Given data Block Start

(** C9: whatever the state holds, the registry keeps its set of names, every
    object keeps the data the host stores beside the three transforms, and an
    object whose name is not a key of the state is left exactly as it was. *)
Theorem restore_frame (w : world) (kvs : list (string * pyval num)) :
  read_state json_decode w = Some kvs ->
  dom (bpy_data_objects (restore_assembled_state json_decode w).1) =
    dom (bpy_data_objects w) /\
  forall name o,
    bpy_data_objects w !! name = Some o ->
    exists o',
      bpy_data_objects (restore_assembled_state json_decode w).1 !! name = Some o' /\
      host_data o' = host_data o /\
      (name ∉ kvs.*1 -> o' = o).
Proof.
  intros Hread. split; [apply restore_dom|]. intros name o Ho.
  rewrite (restore_loaded _ _ Hread). cbn [fst]. rewrite objects_apply_effects.
  pose proof (assigned_host_data (plan (dom (bpy_data_objects w)) kvs).1
                (bpy_data_objects w) name) as Hhost.
  rewrite Ho in Hhost.
  destruct (assigned _ _ !! name) as [o'|] eqn:Ho'; [|done].
  exists o'. split; [done|]. split; [by injection Hhost|].
  intros Hkey. rewrite assigned_untargeted in Ho'; [congruence|].
  intros Ht. by apply targets_plan in Ht.
Qed.

(** C10: the final registry, the way the run ends and the lines it prints are
    determined by what is at the state path and by the registry at the start:
    two runs that agree on these agree on all three, whatever else differs
    in the file system or on the console. *)
Theorem restore_deterministic (w1 w2 : world) :
  fs w1 !! state_path = fs w2 !! state_path ->
  bpy_data_objects w1 = bpy_data_objects w2 ->
  bpy_data_objects (restore_assembled_state json_decode w1).1 =
    bpy_data_objects (restore_assembled_state json_decode w2).1 /\
  (restore_assembled_state json_decode w1).2 =
    (restore_assembled_state json_decode w2).2 /\
  exists printed,
    stdout (restore_assembled_state json_decode w1).1 = stdout w1 ++ printed /\
    stdout (restore_assembled_state json_decode w2).1 = stdout w2 ++ printed.
Proof.
  intros Hfs Hobjs. rewrite !restore_script_effects. cbn [fst snd].
  rewrite (script_effects_ext w1 w2) by (by rewrite ?Hobjs).
  rewrite !objects_apply_effects, Hobjs. split_and!; [done..|].
  eexists. by rewrite !stdout_apply_effects.
Qed.

(** ** Further properties of the script *)

Lemma plan_app (known : gset string) (kvs1 kvs2 : list (string * pyval num)) :
  (plan known kvs1).2 = Returned tt ->
  plan known (kvs1 ++ kvs2) =
  ((plan known kvs1).1 ++ (plan known kvs2).1, (plan known kvs2).2).
Proof.
  induction kvs1 as [|[name transforms] kvs1 IH]; intros Hret.
  { cbn. by destruct (plan known kvs2). }
  cbn [app plan] in *. destruct (decide (name ∈ known)) as [Hin|Hout]; [|by auto].
  destruct (entry_effects name transforms) as [es [[]|e]]; [|done].
  cbn [fst snd] in *. rewrite (IH Hret). cbn [fst snd]. by rewrite app_assoc.
Qed.

(** Whatever follows a record of the wrong shape on a matched object plays no
    part in the run. *)
Lemma plan_truncate (known : gset string) (name : string) (transforms : pyval num)
    (before after : list (string * pyval num)) :
  name ∈ known -> well_shaped transforms = false ->
  plan known (before ++ (name, transforms) :: after) =
  plan known (before ++ [(name, transforms)]).
Proof.
  intros Hin Hshape.
  destruct (entry_effects_ill_shaped name transforms Hshape) as (es & e & Hentry & _).
  induction before as [|[n t] before IH].
  - cbn [app]. rewrite !plan_cons_known by done. by rewrite Hentry.
  - cbn [app plan]. by rewrite IH.
Qed.

Lemma plan_unknown (known : gset string) (kvs : list (string * pyval num)) :
  (forall name, name ∈ kvs.*1 -> name ∉ known) ->
  plan known kvs = ([], Returned tt).
Proof.
  induction kvs as [|[name transforms] kvs IH]; intros Hnone; [done|].
  rewrite plan_cons_unknown by (apply Hnone, list_elem_of_here).
  apply IH. intros n Hn. apply Hnone. by apply list_elem_of_further.
Qed.

(** X1: a directory at the state path passes the existence check and cannot
    be opened: the run ends in IsADirectoryError with the world untouched. *)
Theorem restore_directory_at_path (w : world) :
  fs w !! state_path = Some Directory ->
  restore_assembled_state json_decode w = (w, Raised IsADirectoryError).
Proof.
  intros Hfs. rewrite restore_script_effects.
  unfold script_effects. by rewrite Hfs.
Qed.

(** X2: when the state file decodes to anything but an object (a list, a
    string, a number, a boolean, null), the run ends in AttributeError with
    the world untouched. *)
Theorem restore_not_an_object (w : world) (text : string) (j : json num) :
  fs w !! state_path = Some (RegularFile text) ->
  json_decode text = Some j ->
  (forall members, j <> JObject members) ->
  restore_assembled_state json_decode w = (w, Raised AttributeError).
Proof.
  intros Hfs Hjson Hnot. rewrite restore_script_effects.
  unfold script_effects. rewrite Hfs, Hjson.
  destruct j as [| | | | |members]; try done. by destruct (Hnot members).
Qed.

(** X3: when the registry knows none of the names of the state, the run
    returns normally and leaves the world as it was, whatever the records
    look like. *)
Theorem restore_no_match (w : world) (kvs : list (string * pyval num)) :
  read_state json_decode w = Some kvs ->
  (forall name, name ∈ kvs.*1 -> bpy_data_objects w !! name = None) ->
  restore_assembled_state json_decode w = (w, Returned tt).
Proof.
  intros Hread Hnone. rewrite (restore_loaded _ _ Hread).
  rewrite plan_unknown; [by destruct w|].
  intros name Hin. apply not_elem_of_dom. by apply Hnone.
Qed.
(** A submit from the dashboard that succeeds closes the form and fetches
    the list again.  The fetch is a request of its own, met by the store as
    [env']: where it is answered the list is in sync with the table as
    written, where it fails the list stays as it was, behind the table, and
    a toast says so.  A submit that fails changes nothing. *)
Theorem submit_refreshes_list (env env' : Env) (formData : Form.FormData)
    (user : option Auth.User) (table : list TradingRecord) (s : State) :
  let res := submitForm env env' formData user table s in
  if Form.onSuccess
       (Form.handleSubmit env formData (editingRecord s) user table)
  then showForm res.2 = false /\ editingRecord res.2 = None /\
       loading res.2 = false /\
       if online env'
       then in_sync env' res.1 (records res.2) /\ toasts res.2 = toasts s
       else records res.2 = records s /\
            toasts res.2 = toasts s ++ [LoadFailed]
  else res = (table, s).
Proof.
  cbv zeta. unfold submitForm, Form.handleSubmit.
  destruct (Form.request formData (editingRecord s) user) as [req|];
    [|reflexivity].
  destruct (Form.perform env req table) as [table'|] eqn:P; [|reflexivity].
  simpl. unfold handleFormSuccess, fetchRecords, select.
  destruct (online env'); simpl.
  - repeat split.
    + apply merge_sort_Permutation.
    + apply Sorted_merge_sort. apply _.
  - repeat split.
Qed.

End JournalFacts.

(** ** More on the record form *)

Section FormMoreFacts.
Import Schema Store.
Context {JS : JSRuntime}.

(** Two edits in a row: on one field the later text wins, on two fields the
    order does not matter. *)
Theorem edits_compose (f1 v1 f2 v2 : string) (formData : Form.FormData) :
  Form.handleInputChange f2 v2 (Form.handleInputChange f1 v1 formData) =
  if decide (f1 = f2) then Form.handleInputChange f2 v2 formData
  else Form.handleInputChange f1 v1 (Form.handleInputChange f2 v2 formData).
Proof.
  destruct (decide (f1 = f2)) as [->|N]; unfold Form.handleInputChange; simpl;
    f_equal; repeat case_decide; congruence.
Qed.

(** *** Numbers that do not parse *)

Lemma unparsable_body_assembles_no_row (env : Env) (fb : Fallback)
    (formData : Form.FormData) :
  parseInt (Form.quantity formData) = None \/
  parseFloat (Form.price formData) = None ->
  assemble env fb (Form.recordData formData) = None.
Proof.
  intros H. rewrite assemble_recordData.
  destruct (fb_id fb); [|reflexivity]. cbn [mbind option_bind].
  destruct (fb_user_id fb); [|reflexivity]. cbn [mbind option_bind].
  destruct (date_in env (Form.trade_date formData)); [|reflexivity].
  cbn [mbind option_bind].
  destruct (dec_text_null (or_null (Form.stock_name formData)));
    [|reflexivity]. cbn [mbind option_bind].
  destruct (dec_type (JString (Form.transaction_type formData)));
    [|reflexivity]. cbn [mbind option_bind].
  destruct H as [H|H]; rewrite H; [reflexivity|].
  destruct (dec_integer _); reflexivity.
Qed.

Lemma unparsable_insert_assembles_no_row (env : Env) (fb : Fallback)
    (formData : Form.FormData) (uid : string) :
  parseInt (Form.quantity formData) = None \/
  parseFloat (Form.price formData) = None ->
  assemble env fb (<["user_id"%string := JString uid]>
                     (Form.recordData formData)) = None.
Proof.
  intros H. rewrite assemble_insert_body.
  destruct (fb_id fb); [|reflexivity]. cbn [mbind option_bind].
  destruct (date_in env (Form.trade_date formData)); [|reflexivity].
  cbn [mbind option_bind].
  destruct (dec_text_null (or_null (Form.stock_name formData)));
    [|reflexivity]. cbn [mbind option_bind].
  destruct (dec_type (JString (Form.transaction_type formData)));
    [|reflexivity]. cbn [mbind option_bind].
  destruct H as [H|H]; rewrite H; [reflexivity|].
  destruct (dec_integer _); reflexivity.
Qed.

Lemma mapM_fixes {A} (f : A -> option A) (l k : list A) :
  (forall x y, f x = Some y -> y = x) -> mapM f l = Some k -> k = l.
Proof.
  intros Hf H. apply mapM_Some_1 in H.
  induction H as [|x y l k Hxy _ IH]; [reflexivity|].
  rewrite (Hf _ _ Hxy), IH. reflexivity.
Qed.

(** A form whose quantity or price is not a number is never written: the
    table is as before, for a create and for an update, and a create
    reports the failure. *)
Theorem unparsable_number_is_never_written (env : Env)
    (formData : Form.FormData) (record : option TradingRecord)
    (user : option Auth.User) (table : list TradingRecord) :
  parseInt (Form.quantity formData) = None \/
  parseFloat (Form.price formData) = None ->
  Form.table_after (Form.handleSubmit env formData record user table)
    = table /\
  Form.toast (Form.handleSubmit env formData None user table)
    = Form.SaveFailed false.
Proof.
  intros H. split.
  - unfold Form.handleSubmit, Form.request.
    destruct record as [rec|].
    + unfold Form.perform.
      destruct (update env _ _ table) as [table'|] eqn:U; [|reflexivity].
      simpl. unfold update in U. destruct (online env); [|discriminate].
      refine (mapM_fixes _ _ _ _ U). intros x y.
      destruct (decide _); [|congruence].
      unfold update_row. rewrite unparsable_body_assembles_no_row by exact H.
      discriminate.
    + destruct user as [u|]; [|reflexivity].
      destruct (decide _); [reflexivity|].
      unfold Form.perform, insert. destruct (online env); [|reflexivity].
      rewrite unparsable_insert_assembles_no_row by exact H. reflexivity.
  - unfold Form.handleSubmit, Form.request.
    destruct user as [u|]; [|reflexivity].
    destruct (decide _); [reflexivity|].
    unfold Form.perform, insert. destruct (online env); [|reflexivity].
    rewrite unparsable_insert_assembles_no_row by exact H. reflexivity.
Qed.

(** *** Updates that meet no row, and rows an update does not meet *)

(** An update of a record that is gone, or that the caller does not own,
    writes nothing and still reports success. *)
Theorem update_of_unseen_record_reports_success (env : Env)
    (formData : Form.FormData) (record : TradingRecord)
    (user : option Auth.User) (table : list TradingRecord) :
  online env = true ->
  Forall (fun r => ~ (id r = id record /\ owned env r)) table ->
  Form.handleSubmit env formData (Some record) user table
  = {| Form.table_after := table;
       Form.requests :=
         [Form.Update (Form.recordData formData) (id record)];
       Form.toast := Form.Saved true;
       Form.onSuccess := true |}.
Proof.
  intros Hon Hall. unfold Form.handleSubmit, Form.request, Form.perform.
  assert (U : update env (Form.recordData formData) (id record) table
              = Some table).
  { unfold update. rewrite Hon. apply mapM_Some_2.
    apply Forall_Forall2_diag. eapply Forall_impl; [exact Hall|].
    intros r Hr. simpl. rewrite decide_False by exact Hr. reflexivity. }
  rewrite U. reflexivity.
Qed.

Given data Block End

- [About this exercise] Whenever the word "IsADirectoryError" shows up in a line of the entries, list that line.

- [Output for this task]
    be opened: the run ends in IsADirectoryError with the world untouched. *)
  restore_assembled_state json_decode w = (w, Raised IsADirectoryError).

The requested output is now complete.